Describe the tissue culture technique. What are the advantages of tissue culture over conventional method of plant breeding in crop improvement programmes?
Answer:
Tissue culture Technique: It involves
a) Preparation of Nutrient medium: The nutrient medium is a mixture of various essential nutrients, amino acids, vitamins, and carbohydrates. These are mixed in distilled water and P” is adjusted to 5.6 to 6.0. Growth regulators like auxins and cytokinins are added to the medium. The nutrient medium is poured in glass vessels and closed tightly with cotton plugs before sterilizing them in an autoclave.

b) Sterilisation: The nutrient medium is rich in nutrients and therefore attracts the growth of microorganisms. The culture medium is autoclaved for 15 mins, at 120°c or 15 pounds of pressure to make aseptic.

c) Preparation of explant: Any living part of plant can be used as explant. The explants must be cleaned with liquid detergent and in running water and surface sterilized with sodium hypochlorite and rinsed with distilled water.

d) Inoculation of explants: The transfer of explants onto the sterilized nutrient medium is called inoculation. It is carried out under sterilized conditions.

e) Incubation: The culture vessels with inoculated explants are incubated in a culture room under controlled temperature, optimum light, and humidity. The cultures are incubated for 3-4 weeks, the cells of the explant divide and redivide, producing a mass of tissue called callus. The callus is transferred to another medium containing growth regulators to initiate the formation of roots and leafy shoots (organogenesis). Sometimes embryo-like structures develop directly from the callus which are referred as somatic embryos. These can be encapsulated with sodium alginate to form synthetic or artificial seeds.
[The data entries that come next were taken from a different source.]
(** A header added by a filter disturbs nothing: the message reads back as
    the headers the filter was shown with the new one at their end, followed by
    the body, byte for byte. *)
Theorem added_header_keeps_the_rest (m m' : Message) (name value : bytes) :
  let q := entered (contents (Body m)) in
  edited m m' [ActionAddHeader name value] ->
  wf_field (bool_decide (Message.Headers q = [])) (Message.mkField name value) ->
  Message.parseMessage (contents (Body m')) =
    Ok (Message.mkParsed (Message.Headers q ++ [Message.mkField name value]) (Message.Body q)).
Proof.
  intros q He Hwf. destruct He as (_ & _ & _ & _ & Hc). simpl in Hc. fold q in Hc.
  rewrite Hc. apply parse_Bytes. simpl. apply wf_headers_snoc. split; [|done].
  unfold q, entered. destruct (findBlock _).2; [|done].
  destruct (Message.parseMessage _) eqn:Ep; [|done]. exact (parseMessage_wf _ _ Ep).
Qed.
End Properties.

(** ** Concrete filters *)

(** A filter that lets everything through, adding one header. *)
Definition tagging_peer : MilterPeer := {|
  openSession _ _ _ := None;
  command _ _ _ := (None, None);
  bodyReadFrom _ _ _ := ([ActionAddHeader (lit "X-Tag") (lit "yes")], None, None);
  StopProcessing a := bool_decide (Type_ a = ActionReject)
|}.

Definition dead_peer : MilterPeer := {|
  openSession _ _ _ := Some (EText (lit "connection refused"));
  command _ _ _ := (None, None);
  bodyReadFrom _ _ _ := ([], None, None);
  StopProcessing a := false
|}.

Definition rejecting_peer : MilterPeer := {|
  openSession _ _ _ := None;
  command _ _ _ := (None, None);
  bodyReadFrom _ _ _ := ([], Some (mkAction ActionReject 550 (lit "550 5.7.1 virus")), None);
  StopProcessing a := bool_decide (Type_ a = ActionReject)
|}.

Definition toy_filter (open : bool) : Milter.milterFilter :=
  Milter.mkFilter (mkMilter (lit "av") (lit "tcp://av:1") open 0) (lit "tcp", lit "av:1") (30 * second).
(** The error, and the message with the offset of its body moved. Closing the
    data writer ends the message, whatever was written. *)
Definition send (r : relayer) (m : Milter.Message) : IO (option goerror * Milter.Message) :=
  let! d := dial r in
  match d with
  | Some e => ret (Some e, m)
  | None =>
      let! p := stages (preamble r m) in
      match p with
      | Some e => ret (Some e, m)
      | None =>
          let! (source, b) := Reader (Milter.Body m) in
          let m := Milter.setBody m b in
          match source with
          | Err e =>
              say (UpBody []) ;;
              let! _ := talk UpAccepted in ret (Some e, m)
          | Ok rd =>
              let! (err, b) := copyBody (Milter.Body m) rd in
              let m := Milter.setBody m b in
              match err with
              | Some e =>
                  let! _ := talk UpAccepted in
                  ret (Some (ESmtp (wrapUpstream (lit "DATA write") e)), m)
              | None =>
                  let! c := stage (lit "DATA close") UpAccepted in
                  ret (c, m)
              end
          end
      end
  end.
End Ops.

(** ** Facts *)

Section Facts.
Context `{K : Kernel} `{R : UpstreamPeer}.

Lemma talk_spec ev w :
  exists r w', talk ev w = (r, w') /\ counted w' = counted w /\
    (r = None -> sent w' = sent w ++ [ev]) /\ (r <> None -> sent w' = sent w) /\
    (forall e, r = Some e -> exists t, reply t ev = Some e).
Proof.
  unfold talk. run_io. destruct (reply (tick w) ev) as [e|] eqn:E; do 2 eexists; split; try done;
    split_and!; try done. intros e' [= <-]. eauto.
Qed.

Lemma stage_spec name ev w :
  exists r w', stage name ev w = (r, w') /\ counted w' = counted w /\
    (r = None -> sent w' = sent w ++ [ev]) /\ (r <> None -> sent w' = sent w) /\
    (forall e, r = Some e -> exists t e0, reply t ev = Some e0 /\ e = ESmtp (wrapUpstream name e0)).
Proof.
  unfold stage, bind. destruct (talk_spec ev w) as (r & w' & -> & Hc & Hn & Hs & He).
  destruct r as [e|]; do 2 eexists; split; try done; split_and!; try done; [by intros _; apply Hs|].
  intros e' [= <-]. destruct (He e eq_refl) as [t Ht]. eauto.
Qed.

(** [s] is one the upstream answered to one of these commands. *)
Definition answered (evs : list upEvent) (e : goerror) : Prop :=
  exists name t ev e0, ev ∈ evs /\ reply t ev = Some e0 /\ e = ESmtp (wrapUpstream name e0).

Lemma answered_mono evs evs' e : (forall ev, ev ∈ evs -> ev ∈ evs') -> answered evs e -> answered evs' e.
Proof. intros Hsub (nm & t & ev & e0 & Hin & ?). exists nm, t, ev, e0. auto. Qed.

Lemma stages_spec l w :
  exists r w', stages l w = (r, w') /\ counted w' = counted w /\
    (r = None -> sent w' = sent w ++ (snd <$> l)) /\
    (r <> None -> exists k, k `prefix_of` (snd <$> l) /\ sent w' = sent w ++ k) /\
    (forall e, r = Some e -> answered (snd <$> l) e).
Proof.
  revert w. induction l as [|[name ev] l IH]; intros w; cbn [stages].
  { do 2 eexists. split; [done|]. simpl. rewrite app_nil_r. done. }
  unfold bind. destruct (stage_spec name ev w) as (r & w1 & -> & Hc & Hn & Hs & He).
  destruct r as [e|].
  { do 2 eexists. split; [done|]. split_and!; try done.
    - intros _. exists []. rewrite app_nil_r. split; [apply prefix_nil|by apply Hs].
    - intros e' [= <-]. destruct (He e eq_refl) as (t & e0 & ? & ->). exists name, t, ev, e0. set_solver. }
  destruct (IH w1) as (r & w2 & -> & Hc2 & Hn2 & Hs2 & He2). rewrite (Hn eq_refl) in *.
  do 2 eexists. split; [done|]. split_and!; [congruence| | |].
  - intros E. rewrite (Hn2 E), <- app_assoc. done.
  - intros E. destruct (Hs2 E) as (k & Hk & ->). exists (ev :: k). rewrite <- app_assoc.
    split; [|done]. by apply prefix_cons.
  - intros e E. destruct (He2 e E) as (nm & t & ev' & e0 & ? & ?). exists nm, t, ev', e0. set_solver.
Qed.

(** The dialogue up to the body. *)
Definition dialEvents (r : relayer) : list upEvent :=
  [UpDial (Address (upstream r))] ++
  (if (u_TLS (upstream r) <>b TLSModeImplicit) && (u_TLS (upstream r) =b TLSModeSTARTTLS)
   then [UpStartTLS] else []).

Lemma dial_spec r w :
  exists e w', dial r w = (e, w') /\ counted w' = counted w /\
    (e = None -> sent w' = sent w ++ dialEvents r) /\
    (e <> None -> exists k, k `prefix_of` dialEvents r /\ sent w' = sent w ++ k) /\
    (forall e', e = Some e' -> e' = ESmtp upstreamUnavailable \/ answered (dialEvents r) e').
Proof.
  unfold dial, dialEvents, bind.
  destruct (talk_spec (UpDial (Address (upstream r))) w) as (d & w1 & -> & Hc & Hn & Hs & _).
  destruct d as [e|].
  { do 2 eexists. split; [done|]. split_and!; try done.
    - intros _. exists []. rewrite app_nil_r. split; [apply prefix_nil|by apply Hs].
    - intros e' [= <-]. by left. }
  rewrite (Hn eq_refl) in *. clear Hs.
  destruct (u_TLS (upstream r) =b TLSModeImplicit); cbn [negb andb].
  { do 2 eexists. split; [done|]. rewrite app_nil_r. split_and!; try done; by intros. }
  destruct (u_TLS (upstream r) =b TLSModeSTARTTLS).
  2:{ do 2 eexists. split; [done|]. rewrite app_nil_r. split_and!; try done; by intros. }
  destruct (stage_spec (lit "STARTTLS") UpStartTLS w1) as (e & w2 & -> & Hc2 & Hn2 & Hs2 & He2).
  rewrite (Hn eq_refl) in *. do 2 eexists. split; [done|]. split_and!; [congruence| | |].
  - intros E. by rewrite (Hn2 E), <- app_assoc.
  - intros E. exists [UpDial (Address (upstream r))]. split; [|by apply Hs2].
    by apply prefix_cons, prefix_nil.
  - intros e' E. right. destruct (He2 e' E) as (t & e0 & ? & ->). exists (lit "STARTTLS"), t, UpStartTLS, e0. set_solver.
Qed.

(** What the upstream has to agree to for a message to be delivered. *)
Definition dialogue (r : relayer) (m : Milter.Message) : list upEvent :=
  dialEvents r ++ (snd <$> preamble r m) ++ [UpBody (contents (Milter.Body m)); UpAccepted].

Lemma copyBody_spec s rd b w :
  delivers s rd b ->
  exists err s' w', copyBody s rd w = (err, s', w') /\ same_body s s' /\ counted w' = counted w /\
    (exists part, sent w' = sent w ++ [UpBody part] /\ (err = None -> part = b)) /\
    (reliable K -> forall e, err = Some e -> exists t b k, writeBody t b = Some (k, e)).
Proof.
  intros Hd. unfold copyBody, bind.
  destruct (readUpTo_spec s rd None w) as (b0 & rerr & s1 & w1 & E & Hs & Hr & Hb).
  assert (Hq := quiet_readUpTo s rd None w). rewrite E in *. destruct Hq as [Hq1 Hq2]. cbn [snd] in Hq1, Hq2.
  assert (Hok : rerr = None -> b0 = b).
  { intros E1. rewrite (Hb E1). destruct rd; simpl in Hd; [by rewrite Hd|]. by destruct Hd as (f & -> & ->). }
  unfold next. destruct (writeBody (tick w1) b0) as [[k e]|] eqn:Ew; run_io; do 3 eexists;
    (split; [done|]; split; [done|]); simpl; rewrite Hq1, Hq2; (split; [done|]); split.
  - by exists (take k b0).
  - intros _ e' [= <-]. eauto.
  - exists b0. split; [done|exact Hok].
  - intros Hrel e' He. exfalso. rewrite Hr in He; [done|done|].
    intros ->. destruct Hd as (f & -> & _). done.
Qed.

Lemma send_spec r m w :
  exists err m' w', send r m w = (err, m', w') /\ counted w' = counted w /\
    same_body (Milter.Body m) (Milter.Body m') /\
    (err = None -> sent w' = sent w ++ dialogue r m) /\
    (reliable K -> forall e, err = Some e ->
       e = ESmtp upstreamUnavailable \/ answered (dialogue r m) e \/
       exists t b k e0, writeBody t b = Some (k, e0) /\ e = ESmtp (wrapUpstream (lit "DATA write") e0)).
Proof.
  unfold send, bind, dialogue. destruct (dial_spec r w) as (d & w1 & -> & Hc1 & Hn1 & _ & He1).
  destruct d as [e|].
  { do 3 eexists. split; [done|]. split_and!; try done. intros _ e' [= <-].
    destruct (He1 e eq_refl) as [?|Ha]; [auto|]. right. left.
    apply (answered_mono (dialEvents r)); [|done]. intros ev. rewrite !elem_of_app. tauto. }
  destruct (stages_spec (preamble r m) w1) as (p & w2 & -> & Hc2 & Hn2 & _ & He2).
  destruct p as [e|].
  { do 3 eexists. split; [done|]. split_and!; try done; [congruence|]. intros _ e' [= <-].
    right. left. apply (answered_mono (snd <$> preamble r m)); [|by apply He2].
    intros ev. rewrite !elem_of_app. tauto. }
  destruct (Reader_delivers (Milter.Body m) w2) as (source & b & w3 & E & Hb & Hr & Hd).
  assert (Hq := quiet_Reader (Milter.Body m) w2). rewrite E in *. destruct Hq as [Hq1 Hq2].
  cbn [snd] in Hq1, Hq2. destruct source as [rd|e].
  2:{ unfold say at 1. destruct (talk_spec UpAccepted (mkWorld (tick w3) (sent w3 ++ [UpBody []]) (metrics w3)
        (counted w3) (nextClient w3) (closedClients w3))) as (x & w4 & -> & Hc4 & _).
      do 3 eexists. split; [done|]. split_and!; try done; [simpl in Hc4; congruence|].
      intros Hrel. by destruct (Hr Hrel). }
  cbn [Milter.setBody Milter.Body].
  destruct (copyBody_spec b rd _ w3 (Hd rd eq_refl)) as
    (err & b2 & w4 & -> & Hb2 & Hc4 & (part & Hs4 & Hpart) & He4).
  assert (Hbody : same_body (Milter.Body m) b2) by eauto with mailout.
  destruct err as [e|].
  { destruct (talk_spec UpAccepted w4) as (x & w5 & -> & Hc5 & _).
    do 3 eexists. split; [done|]. split_and!; try done; [congruence|].
    intros Hrel e' [= <-]. right. right. destruct (He4 Hrel e eq_refl) as (t & b0 & k & Hw). eauto 10. }
  destruct (stage_spec (lit "DATA close") UpAccepted w4) as (c & w5 & -> & Hc5 & Hn5 & _ & He5).
  do 3 eexists. split; [done|]. split_and!; [congruence|done| |].
  - intros ->. rewrite (Hn5 eq_refl), Hs4, (Hpart eq_refl), Hq1, (Hn2 eq_refl), (Hn1 eq_refl).
    by rewrite <- !app_assoc.
  - intros _ e' Hc. destruct (He5 e' Hc) as (t & e0 & ? & ->). right. left.
    exists (lit "DATA close"), t, UpAccepted, e0. split; [|done].
    rewrite !elem_of_app. right. right. right. left.
Qed.
End Facts.
End Relay.
(* ===== verification/HeaderCheck.v ===== *)
(** * HeaderCheck: the headers a session writes and the one it checks

    Models, from [src/internal/gateway/server.go]: [headerSafe] and the
    Received header put in front of every message; [checkHeaderFrom], which
    applies the sender policy to the From header; and the SMTP errors they and
    the session answer with. *)

From S2P Require Import Prelude Unicode GoStrings GoTime Policy Message.
From S2P Require Import Metrics World Spool Passwords Config Milter.
Import Spool Utf8 Utf8Facts.
#[local] Open Scope Z_scope.

Module HeaderCheck.

(** ** Errors of the session *)

Definition errCredentialsRevoked : SMTPError :=
  mkSMTPError 421 (4, 7, 0) (lit "Credentials are no longer valid").
Definition errSpoolFailed : SMTPError :=
  mkSMTPError 451 (4, 3, 0) (lit "Unable to buffer the message, try again later").
Definition errTooManyAuthFailures : SMTPError :=
  mkSMTPError 421 (4, 7, 0) (lit "Too many authentication failures").
Definition errAuthBusy : SMTPError :=
  mkSMTPError 451 (4, 3, 2) (lit "Too busy to verify credentials, try again later").
Definition errMalformedHeaders (why : bytes) : SMTPError :=
  mkSMTPError 550 (5, 6, 0) (lit "Malformed message headers: " ++ why).
Definition errSenderNotAllowed (address : bytes) : SMTPError :=
  mkSMTPError 550 (5, 7, 1) (lit "Sender " ++ address ++ lit " is not allowed for this account").

(** ** The Received header *)

Definition headerSafeLimit : Z := 128.

Definition safeRune (r : Z) : Z := if (r <? 32) || (r =? 127) then 63 else r.

Definition headerSafe (value : bytes) : bytes :=
  Map safeRune (if headerSafeLimit <? zlen value then ztake headerSafeLimit value else value).

(** The two folded lines are indented with a tab. *)
Definition receivedHeader (hostname remoteAddr mtaName username : bytes) (t : Z) : bytes :=
  lit "Received: from " ++ headerSafe hostname ++ lit " (" ++ headerSafe remoteAddr ++ lit ")" ++ CRLF ++
  [TAB] ++ lit "by " ++ headerSafe mtaName ++ lit " (mailout) with ESMTPSA id " ++ headerSafe username ++
  lit ";" ++ CRLF ++ [TAB] ++ RFC1123Z t ++ CRLF.

(** ** The From header *)

Section Check.
Context `{K : Kernel} `{U : Unicode}.

(** The loop over the parsed fields: the values of the From fields, or the
    refusal of a name with a blank before its colon. *)
Fixpoint fromValues (hs : list Message.headerField) : list bytes + SMTPError :=
  match hs with
  | [] => inl []
  | field :: hs' =>
      if Message.Name field <>b TrimRight (Message.Name field) [SP; TAB] then
        inr (errMalformedHeaders (lit "whitespace before a header's colon"))
      else
        match fromValues hs' with
        | inr e => inr e
        | inl found =>
            if EqualFold (Message.Name field) (lit "From") then inl (Message.Value field :: found)
            else inl found
        end
  end.

(** [None] is the nil error; the body comes back with its offset moved. *)
Definition checkHeaderFrom (body : spool) (policy : Policy.senderPolicy) : IO (option SMTPError * spool) :=
  let! (r, body) := headerBlock body in
  ret (match r with
       | Err _ => Some errSpoolFailed
       | Ok (header, terminated) =>
           if negb terminated then Some (errMalformedHeaders (lit "no end of header block found"))
           else
             match Message.parseMessage header with
             | Err _ => Some (errMalformedHeaders (lit "unparsable header block"))
             | Ok parsed =>
                 match fromValues (Message.Headers parsed) with
                 | inr e => Some e
                 | inl [value] =>
                     if negb (Policy.allows policy value) then Some (errSenderNotAllowed (TrimSpace value))
                     else None
                 | inl [] => Some (errMalformedHeaders (lit "no From header"))
                 | inl _ => Some (errMalformedHeaders (lit "more than one From header"))
                 end
             end
       end, body).
End Check.
(* ===== verification/Server.v ===== *)
(** * Server: snapshots, reloads and sessions

    Models [src/internal/gateway/server.go]: the snapshot built from a
    configuration, its replacement at runtime, and the SMTP session that go-smtp
    drives ([Auth], [Mail], [Rcpt], [Data], [Reset]). The server's current
    snapshot is shared by every session and read at the start of a transaction;
    a session keeps the one it last read. Listening sockets and goroutines are
    in [Process]; logging is left out; the verification semaphore is a parameter that
    grants a slot or times out, and [Contention] has the connections that share
    it. Closing a spool has no effect anyone observes, so the
    deferred close of the body is left out of [Data]. *)

From S2P Require Import Prelude Unicode GoStrings GoTime Policy Message Metrics World Spool.
From S2P Require Import Passwords Config Auth RateLimit TlsStore Milter Dkim Relay HeaderCheck.
Import Spool HeaderCheck.
#[local] Open Scope Z_scope.

(** go-smtp's own errors, and whether a verification slot is obtained in time. *)
Class SmtpLib := {
  ErrAuthFailed : SMTPError;
  ErrAuthRequired : SMTPError;
  ErrAuthUnknownMechanism : SMTPError;
  acquireSlot : nat -> bool
}.

Module Server.

Record accountPolicy := mkAccountPolicy {
  ap_milters : Milter.milterChain;
  senders : Policy.senderPolicy;
  skipHeaderFromCheck : bool
}.

Record snapshot := mkSnapshot {
  config : Config;
  rejected : list RejectedAccount;
  accounts : Auth.accountStore;
  certs : TlsStore.certStore;
  relay : Relay.relayer;
  milters : Milter.milterChain;
  dkim : Dkim.dkimSigner;
  limiter : option RateLimit.limiter;
  policies : gmap bytes accountPolicy
}.

(** Why a configuration is refused. *)
Inductive snapshotError :=
| InvalidConfig (problems : list problem)
| InvalidMilter (name : bytes) (e : addressError)
| Failed (e : goerror)
| Panic.  (* bcrypt cannot hash the timing equalizer *)

(** [newSpoolFactory(cfg.Limits)]. *)
Definition newSpool (snap : snapshot) : spool :=
  Spool.newSpool (SpoolDir (limits (config snap))) (SpoolThreshold (limits (config snap))).

Section Policies.
Context `{U : Unicode}.

Definition policyOf (chain : Milter.milterChain) (acct : Account) : accountPolicy :=
  mkAccountPolicy chain (Policy.newSenderPolicy (AllowedSenders acct)) (SkipHeaderFromCheck acct).

Definition newPolicies (chain : Milter.milterChain) (served : list Account) : gmap bytes accountPolicy :=
  foldl (λ m acct, <[Username acct := policyOf chain acct]> m) ∅ served.

(** An account absent from the snapshot gets a policy that allows nothing. *)
Definition policyFor (s : snapshot) (username : bytes) : accountPolicy :=
  match policies s !! username with
  | Some policy => policy
  | None => mkAccountPolicy (milters s) (Policy.newSenderPolicy []) false
  end.
End Policies.

(** The previous limiter, when the new configuration describes the same store. *)
Definition reusableLimiter (prev : option snapshot) (cfg : Config) : option RateLimit.limiter :=
  match prev, rateLimit cfg with
  | Some p, Some rl =>
      match limiter p with
      | Some l =>
          if RateLimit.sameStore (Store (RateLimit.lim l)) (Store rl)
          then Some (RateLimit.mkLimiter (RateLimit.client l) (Hostname cfg) rl)
          else None
      | None => None
      end
  | _, _ => None
  end.

Section Snapshots.
Context `{K : Kernel} `{B : Bcrypt} `{P : Pki} `{C : CertPool} `{D : DkimLib} `{U : Unicode}.

Definition newSnapshot (cfg : Config) (prev : option snapshot) : IO (snapshot + snapshotError) :=
  let cfg := applyDefaults cfg in
  match Validate cfg with
  | (_ :: _) as problems => ret (inr (InvalidConfig problems))
  | [] =>
  match TlsStore.newCertStore (TLS cfg) with
  | Err e => ret (inr (Failed e))
  | Ok certs =>
  match Relay.newRelayer cfg with
  | Err e => ret (inr (Failed e))
  | Ok relay =>
  match Milter.newMilterChain cfg with
  | inr (name, e) => ret (inr (InvalidMilter name e))
  | inl chain =>
  match Dkim.newDKIMSigner (DKIM cfg) with
  | Err e => ret (inr (Failed e))
  | Ok signer =>
      let! lim := match reusableLimiter prev cfg with
                  | Some l => ret (Ok (Some l))
                  | None => RateLimit.newLimiter cfg
                  end in
      match lim with
      | Err e => ret (inr (Failed e))
      | Ok lim =>
          let '(served, rejected) := PartitionAccounts cfg in
          let! probe := probeSpool (SpoolDir (limits cfg)) in
          match probe with
          | Some e => ret (inr (Failed e))
          | None =>
              let! salt := next in
              match Auth.newAccountStore salt served with
              | None => ret (inr Panic)
              | Some store =>
                  ret (inl (mkSnapshot cfg rejected store certs relay chain signer lim
                              (newPolicies chain served)))
              end
          end
      end
  end end end end end.

Definition limiterClient (s : snapshot) : option nat := RateLimit.client <$> limiter s.

(** The server's state: its current snapshot; nil before the first load. *)
Definition Reload (current : option snapshot) (cfg : Config) : IO (option snapshotError * option snapshot) :=
  let! r := newSnapshot cfg current in
  match r with
  | inr e =>
      record (Metrics.configReloaded (lit "failure") 0 0) ;;
      ret (Some e, current)
  | inl snap =>
      match current with
      | Some previous =>
          match limiter previous with
          | Some l =>
              if bool_decide (Some (RateLimit.client l) = limiterClient snap) then ret tt
              else RateLimit.close (Some l)
          | None => ret tt
          end
      | None => ret tt
      end ;;
      record (Metrics.configReloaded (lit "success")
        (Z.of_nat (size (Auth.byUsername (accounts snap)))) (zlen (rejected snap))) ;;
      ret (None, Some snap)
  end.

Definition NewServer (cfg : Config) : IO (snapshot + snapshotError) :=
  let! (err, current) := Reload None cfg in
  match err, current with
  | None, Some snap => ret (inl snap)
  | Some e, _ => ret (inr e)
  | None, None => ret (inr Panic)  (* not reached: a successful reload stores a snapshot *)
  end.
End Snapshots.

Definition MetricsToken (current : option snapshot) : bytes :=
  match current with None => [] | Some snap => Token (config snap) end.

(** [Close]: the listeners, then the quota store connection. *)
Definition Close (current : snapshot) : IO unit := RateLimit.close (limiter current).

(** What go-smtp is told of a listener. *)
Record smtpServer := mkSmtpServer {
  ss_Domain : bytes; ss_MaxLineLength : Z; ss_MaxMessageBytes : Z; ss_MaxRecipients : Z;
  ss_ReadTimeout : Z; ss_WriteTimeout : Z; AllowInsecureAuth : bool
}.

Definition newSMTPServer (current : snapshot) : smtpServer :=
  let l := limits (config current) in
  mkSmtpServer (Hostname (config current)) (MaxLineLength l) (MaxMessageBytes l) (MaxRecipients l)
    (ReadTimeout l) (WriteTimeout l) false.

(** The certificate callback reads the snapshot in service at handshake time. *)
Definition tlsGetCertificate `{Unicode} (current : snapshot) (sni : bytes) : Certificate :=
  TlsStore.getCertificate (certs current) sni.

(** ** Sessions *)

(** The connection: the EHLO name, the peer's address as text and as a TCP
    address, and the TLS version and cipher once negotiated. *)
Record Conn := mkConn {
  c_Hostname : bytes;
  c_RemoteAddr : option bytes;
  c_TCPAddr : option (bytes * Z);
  c_TLS : option (bytes * bytes)
}.

Record session := mkSession {
  conn : Conn;
  snap : snapshot;
  account : option Account;
  from : bytes;
  to : list bytes;
  authFailures : Z;
  closed : bool  (* conn.Close was called *)
}.

Definition newSession (c : Conn) (current : snapshot) : session :=
  mkSession c current None [] [] 0 false.

Definition maxAuthFailures : Z := 3.

Definition remoteAddr (s : session) : bytes := default (lit "unknown") (c_RemoteAddr (conn s)).

Definition sessionInfo (s : session) : Milter.sessionInfo :=
  let '(ip, port) := default ([], 0) (c_TCPAddr (conn s)) in
  let '(v, c) := default ([], []) (c_TLS (conn s)) in
  Milter.mkInfo (c_Hostname (conn s)) ip (port mod 65536) v c
    (match account s with Some a => Username a | None => [] end) (Hostname (config (snap s))).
f) Acciamatization and transfer to pots: The plants produced through tissue culture are washed gently and are planted in pots kept in glass house for 1 – 2 weeks. Finally, they are transferred to the field.

Advantages:

1. The production of exact copies of plants that produce particularly good flowers, fruits, or have other desirable traits.
2. To quickly produce mature plants.
3. The production of multiples of plants in the absence of seeds or necessary pollinators to produce seeds.
4. The regeneration of whole plants from plant cells that have been genetically modified.
5. The production of plants from seeds that otherwise have very low chances of germinating and growing i.e., orchids and nepenthes.
6. To clean particular plants of viral and other infections and to quickly multiply these plants as cleaned stock for Horticulture and Agriculture.